D'un point de vue purement artistique, l'œuvre warholienne ne vient pas de rien. Elle s'inscrit dans une histoire de la peinture moderne commençant au milieu du XIXe siècle avec Manet. S’il fallait une date à cette rupture ce serait, quasiment un siècle avant Warhol, l’exposition des Refusés de 1863 à Paris, où Manet montre son Déjeuner sur l’herbe. Pour Gaétan Picon, cela marque la fin de la peinture classique, celle qu’il appelle la « peinture dédoublée », là où l’image est le signe d’un signe (elle renvoie à un texte biblique, mythologique, historique). La peinture naissante, elle, ne renvoie à rien. Elle n’imagine pas. Ce que représente Manet, Degas puis les impressionnistes, c’est ce qu’ils voient, un point c’est tout. Et déjà, comme le note Gaétan Picon, « par son choix du présent, la nouvelle peinture se rattache au dessin de journal, au croquis de more, à la caricature politique ».
Mais elle reste à la marge – ce n’est pas tant la culture populaire qui l’intéresse que la représentation du réel : la ville, la campagne, les êtres ordinaires dans leur vie quotidienne, au travail ou se divertissant.

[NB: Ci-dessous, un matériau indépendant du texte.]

(** A click never throws: the index guards keep [script.pages[i]] inside of
    the array.  The pointer it leaves is the old one, a page of the script,
    or the target of a [navigate]. *)
Lemma handleButtonClick_total script (action : ButtonAction) st :
  ∃ st' effects,
    handleButtonClick script action st = Done (st', effects)
    ∧ formValues st' = formValues st
    ∧ (currentPageId st' = currentPageId st
       ∨ currentPageId st' ∈ page_ids script
       ∨ (type action = "navigate" ∧ pageId action = Some (currentPageId st')
          ∧ currentPageId st' ≠ "")).
Proof.
  unfold handleButtonClick.
  pose proof (findIndex_bounds (has_id (currentPageId st)) (pages script)) as Hi.
  assert (Hgo : ∀ i, (0 ≤ i < Z.of_nat (length (pages script)))%Z →
            ∃ st' effects,
              goToIndex script i st = Done (st', effects)
              ∧ formValues st' = formValues st
              ∧ currentPageId st' ∈ page_ids script).
  { intros i Hr. destruct (at_index_in_range _ _ Hr) as (p & Hp & Hin).
    unfold goToIndex. rewrite Hp. do 2 eexists. split; [done |].
    split; [done |]. simpl. unfold page_ids. by apply list_elem_of_fmap_2. }
  destruct (String.eqb_spec (type action) "save"); [by eauto 6 |].
  destruct (String.eqb_spec (type action) "navigate").
  { destruct (pageId action) as [id |]; [| by eauto 6].
    destruct (String.eqb_spec id ""); [by eauto 6 |].
    do 2 eexists. split; [done |]. split; [done |]. right; right. by simpl. }
  destruct (String.eqb_spec (type action) "next").
  { compare_index; [| by eauto 6].
    destruct (Hgo (findIndex (has_id (currentPageId st)) (pages script) + 1)%Z)
      as (st' & effects & -> & ? & ?); [lia |]. by eauto 8. }
  destruct (String.eqb_spec (type action) "previous"); [| by eauto 6].
  compare_index; [| by eauto 6].
  destruct (Hgo (findIndex (has_id (currentPageId st)) (pages script) - 1)%Z)
    as (st' & effects & -> & ? & ?); [lia |]. by eauto 8.
Qed.

Lemma handleButtonClick_keeps_page script (action : ButtonAction) st :
  page_exists script st →
  well_targeted script action →
  ∃ st' effects,
    handleButtonClick script action st = Done (st', effects)
    ∧ page_exists script st'.
Proof.
  intros Hst Hok.
  destruct (handleButtonClick_total script action st)
    as (st' & effects & Hrun & _ & Hpage).
  exists st', effects. split; [done |]. unfold page_exists in *.
  destruct Hpage as [-> | [? | (Htype & Hid & Hne)]]; [done | done |].
  specialize (Hok Htype). rewrite Hid in Hok. by destruct Hok.
Qed.

(** C6, as amended.  From a start page that is a page of the script, every
    sequence of clicks whose [navigate] actions target pages of the script
    (or carry no target) runs to its end without a throw and leaves the page
    pointer on a page of the script; "save", "next", "previous" and unknown
    actions are never restricted. *)
Theorem page_pointer_invariant script (actions : list ButtonAction) :
  startPageId script ∈ page_ids script →
  Forall (well_targeted script) actions →
  ∃ st, clicks script actions (initial script) = Done st ∧ page_exists script st.
Proof.
  intros Hstart Hall.
  assert (Hgen : ∀ st, page_exists script st →
            ∃ st', clicks script actions st = Done st' ∧ page_exists script st').
  { induction Hall as [| a rest Ha _ IH]; intros st Hst; simpl; [by eauto |].
    destruct (handleButtonClick_keeps_page script a st Hst Ha)
      as (st1 & effects & -> & Hst1). by apply IH. }
  by apply Hgen.
Qed.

Et si un siècle plu tard Warhol paraît montrer un intérêt inverse – pour la culture populaire plutôt que pour le réel -, c’est surtout parce que la société occidentale a changé, parce qu’elle commence ça révolution technologique et da désindustrialisation, parce que le monde ouvrier ne le sait pas mais disparaît lentement et que la culture populaire finit de se dissoudre dans la consommation et communication. Voila le nouveau réel selon Andy : la pub, le commerce, les marques, la violence, le fric et les stars. Il n’est pas né d’un l’imaginaire d’un artiste et ne renvoie à rien d’autre qu’à lui-même. Et Warhol le montre, tel quel. Ce qu’il montre est assez peu poétique, et les moyens qu’il emploie sont plutôt crus, car entre-temps, entre Le Déjeuner sur l’herbe et 32 Boites de soupes Campbell, entre 1863 et 1962, entre Manet et Warhol, il y a eut Marcel Duchamp.

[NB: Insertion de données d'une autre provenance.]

(** Generate reference bytes for PacketBuilder commands. *)
Definition generate_packet_builder_references : Py dict :=
  let references : dict := [] in
  (* appStart *)
  let reserved := "      " in
  let client_id := "MCore" in
  references <- assign references "appStart"
    (bytes_lit [0x01; 0x03] +++ Ok (str_encode reserved)
       +++ Ok (str_encode client_id)) ;;
  references <- assign references "deviceQuery" (bytes_lit [0x16; 0x03]) ;;
  references <- assign references "getBattery" (bytes_lit [0x14]) ;;
  references <- assign references "getTime" (bytes_lit [0x05]) ;;
  (* setTime *)
  references <- assign references "setTime_1704067200"
    (bytes_lit [0x06] +++ to_bytes REFERENCE_TIMESTAMP 4 Little false) ;;
  (* setName *)
  references <- assign references "setName_TestNode"
    (bytes_lit [0x08] +++ Ok (str_encode "TestNode")) ;;
  (* setCoords *)
  lat <- lift (int_of_float (37.7749 * 1e6)%float) ;;
  lon <- lift (int_of_float (-122.4194 * 1e6)%float) ;;
  references <- assign references "setCoords_SF"
    (bytes_lit [0x0E]
       +++ to_bytes lat 4 Little true
       +++ to_bytes lon 4 Little true
       +++ to_bytes 0 4 Little false) ;;
  (* setTxPower *)
  references <- assign references "setTxPower_20"
    (bytes_lit [0x0C] +++ to_bytes 20 4 Little false) ;;
  (* setRadio *)
  references <- assign references "setRadio_default"
    (bytes_lit [0x0B]
       +++ res_bind (int_of_float (906.875 * 1000)%float)
                    (fun n => to_bytes n 4 Little false)
       +++ res_bind (int_of_float (250.0 * 1000)%float)
                    (fun n => to_bytes n 4 Little false)
       +++ to_bytes 11 1 Little false
       +++ to_bytes 8 1 Little false) ;;
  (* sendAdvertisement *)
  references <- assign references "sendAdvertisement" (bytes_lit [0x07]) ;;
  references <- assign references "sendAdvertisement_flood"
    (bytes_lit [0x07; 0x01]) ;;
  (* reboot *)
  references <- assign references "reboot"
    (bytes_lit [0x13] +++ Ok (str_encode "reboot")) ;;
  references <- assign references "getContacts" (bytes_lit [0x04]) ;;
  references <- assign references "getMessage" (bytes_lit [0x0A]) ;;
  (* sendMessage *)
  dst <- lift (bytes_fromhex "0123456789AB") ;;
  ts <- lift (to_bytes REFERENCE_TIMESTAMP 4 Little false) ;;
  references <- assign references "sendMessage_Hello"
    (bytes_lit [0x02; 0x00; 0x00] +++ Ok ts +++ Ok dst
       +++ Ok (str_encode "Hello")) ;;
  (* sendCommand *)
  references <- assign references "sendCommand_status"
    (bytes_lit [0x02; 0x01; 0x00] +++ Ok ts +++ Ok dst
       +++ Ok (str_encode "status")) ;;
  (* sendChannelMessage *)
  references <- assign references "sendChannelMessage_0_Hi"
    (bytes_lit [0x03; 0x00; 0x00] +++ Ok ts +++ Ok (str_encode "Hi")) ;;
  (* sendLogin *)
  dst32 <- lift (dst32_of "0123456789AB") ;;
  references <- assign references "sendLogin" (sendLogin_frame dst32) ;;
  references <- assign references "sendLogout" (sendLogout_frame dst32) ;;
  references <- assign references "sendStatusRequest"
    (sendStatusRequest_frame dst32) ;;
  (* getChannel *)
  references <- assign references "getChannel_0" (bytes_lit [0x1F; 0x00]) ;;
  (* setChannel *)
  let name_bytes := bytes_ljust (str_encode "General") 32 0x00 in
  secret <- lift (bytes_lit (py_range 16)) ;;
  references <- assign references "setChannel_0_General"
    (bytes_lit [0x20; 0x00] +++ Ok name_bytes +++ Ok secret) ;;
  (* getStats *)
  references <- assign references "getStatsCore" (bytes_lit [0x38; 0x00]) ;;
  references <- assign references "getStatsRadio" (bytes_lit [0x38; 0x01]) ;;
  references <- assign references "getStatsPackets" (bytes_lit [0x38; 0x02]) ;;
  references <- assign references "getSelfTelemetry"
    (bytes_lit [0x27; 0x00; 0x00; 0x00]) ;;
  references <- assign references "exportPrivateKey" (bytes_lit [0x17]) ;;
  references <- assign references "signStart" (bytes_lit [0x21]) ;;
  references <- assign references "signFinish" (bytes_lit [0x23]) ;;
  (* pathDiscovery *)
  references <- assign references "pathDiscovery"
    (pathDiscovery_frame dst32) ;;
  (* sendTrace *)
  references <- assign references "sendTrace"
    (bytes_lit [0x24]
       +++ to_bytes 12345 4 Little false
       +++ to_bytes 67890 4 Little false
       +++ bytes_lit [0x00]) ;;
  ret references.

(** Generate LPP reference bytes manually using Cayenne LPP spec. *)
Definition generate_lpp_references_manual : Py dict :=
  let references : dict := [] in
  references <- assign references "lpp_temperature_25_5"
    (bytes_lit [0x01; 0x67; 0x00; 0xFF]) ;;
  references <- assign references "lpp_humidity_65"
    (bytes_lit [0x02; 0x68; 0x82]) ;;
  references <- assign references "lpp_analog_3_3"
    (bytes_lit [0x03; 0x02; 0x01; 0x4A]) ;;
  references <- assign references "lpp_gps_sf"
    (bytes_lit [0x04; 0x88;
                0x05; 0xC3; 0x95;
                0xED; 0x51; 0xFE;
                0x00; 0x03; 0xE8]) ;;
  references <- assign references "lpp_barometer_1013"
    (bytes_lit [0x05; 0x73; 0x27; 0x94]) ;;
  references <- assign references "lpp_accelerometer_1g"
    (bytes_lit [0x06; 0x71; 0x00; 0x00; 0x00; 0x00; 0x03; 0xE8]) ;;
  ret references.

(** [generate()[k]]: run a generator and index the mapping it returns. *)
Definition lookup_entry (generate : Py dict) (k : string) : Py bytes :=
  refs <- generate ;; lift (getitem refs k).

(** A world to run the generators in: clock at the epoch, no entropy. *)
Definition epoch_world : World := mkWorld 0 [].

(** The mappings the two generators return, by evaluation. *)
Definition packet_builder_references : dict :=
  Eval vm_compute in
    match generate_packet_builder_references epoch_world with
    | Ok refs => refs
    | Raise _ => []
    end.

Definition lpp_references_manual : dict :=
  Eval vm_compute in
    match generate_lpp_references_manual epoch_world with
    | Ok refs => refs
    | Raise _ => []
    end.

(** ** Reading frames back *)

(** The unsigned value of a big-endian byte string. *)
Definition be_value (bs : bytes) : Z :=
  fold_left (fun acc b => 256 * acc + b) bs 0.

(** The unsigned value of a little-endian byte string. *)
Definition le_value (bs : bytes) : Z := be_value (rev bs).

(** [frame[i:j]]. *)
Definition slice (frame : bytes) (i j : nat) : bytes :=
  firstn (j - i) (skipn i frame).

(** ** The LPP layouts written beside the literals

    The comments of [generate_lpp_references_manual] give each entry as
    [channel(1) + type(1) + components], every component a scaled value as a
    big-endian integer.  Readings are exact decimals, so they are rationals
    here. *)

(** Truncation toward zero. *)
Definition Qtrunc (q : Q) : Z := Z.quot (Qnum q) (Z.pos (Qden q)).

(** Rounding to nearest, halves up. *)
Definition Qround_nearest (q : Q) : Z := Qfloor (q + (1 # 2))%Q.

(** [lat(int24 BE, *10000) + lon(int24 BE, *10000) + alt(int24 BE, *100)]
    after [channel] and type [0x88]. *)
Definition lpp_gps (channel : Z) (lat lon alt : Q) : res bytes :=
  bytes_lit [channel; 0x88]
    +++ to_bytes (Qtrunc (lat * inject_Z 10000)%Q) 3 Big true
    +++ to_bytes (Qtrunc (lon * inject_Z 10000)%Q) 3 Big true
    +++ to_bytes (Qtrunc (alt * inject_Z 100)%Q) 3 Big true.

(** [value(uint16 BE, *10)] after [channel] and type [0x73], for a given
    way of turning the scaled reading into an integer. *)
Definition lpp_barometer (to_int : Q -> Z) (channel : Z) (hPa : Q)
  : res bytes :=
  bytes_lit [channel; 0x73]
    +++ to_bytes (to_int (hPa * inject_Z 10)%Q) 2 Big false.

(** ** The layout registry *)

Inductive CodecError : Type :=
| UnknownKind
| InvalidArgument
| ValueOutOfRange.

(** Modelled from the spec: the Layout Registry and the lookup by exact
    enumerated identifier, which the repository keeps outside this script.
    One entry per command or sensor kind with its leading opcode or type
    byte and, where the layout table gives one, the fixed second opcode
    byte; the field list of an entry is left to the field encoder. *)
Record LayoutEntry : Type := mkEntry {
  kind_id : string;
  opcode : Z;
  sub_opcode : option Z
}.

Marcel et ses ready-made (Roue de bicyclette, Porte-bouteilles, Foutain – L’Urinoir), ou le simple objet manufacturé devenu œuvre d’art par la seule volonté de l’artiste : Duchamp ne représente même plus ce qui est, il le pose là, tel quel, un point c’est tout. Cette nouvelle rupture a une date, celle de la conception du premier ready-made, la Roue de bicyclette, en 1913 (ou celle de la première exposition – refusée -, Fountain, en 1917 à New York)…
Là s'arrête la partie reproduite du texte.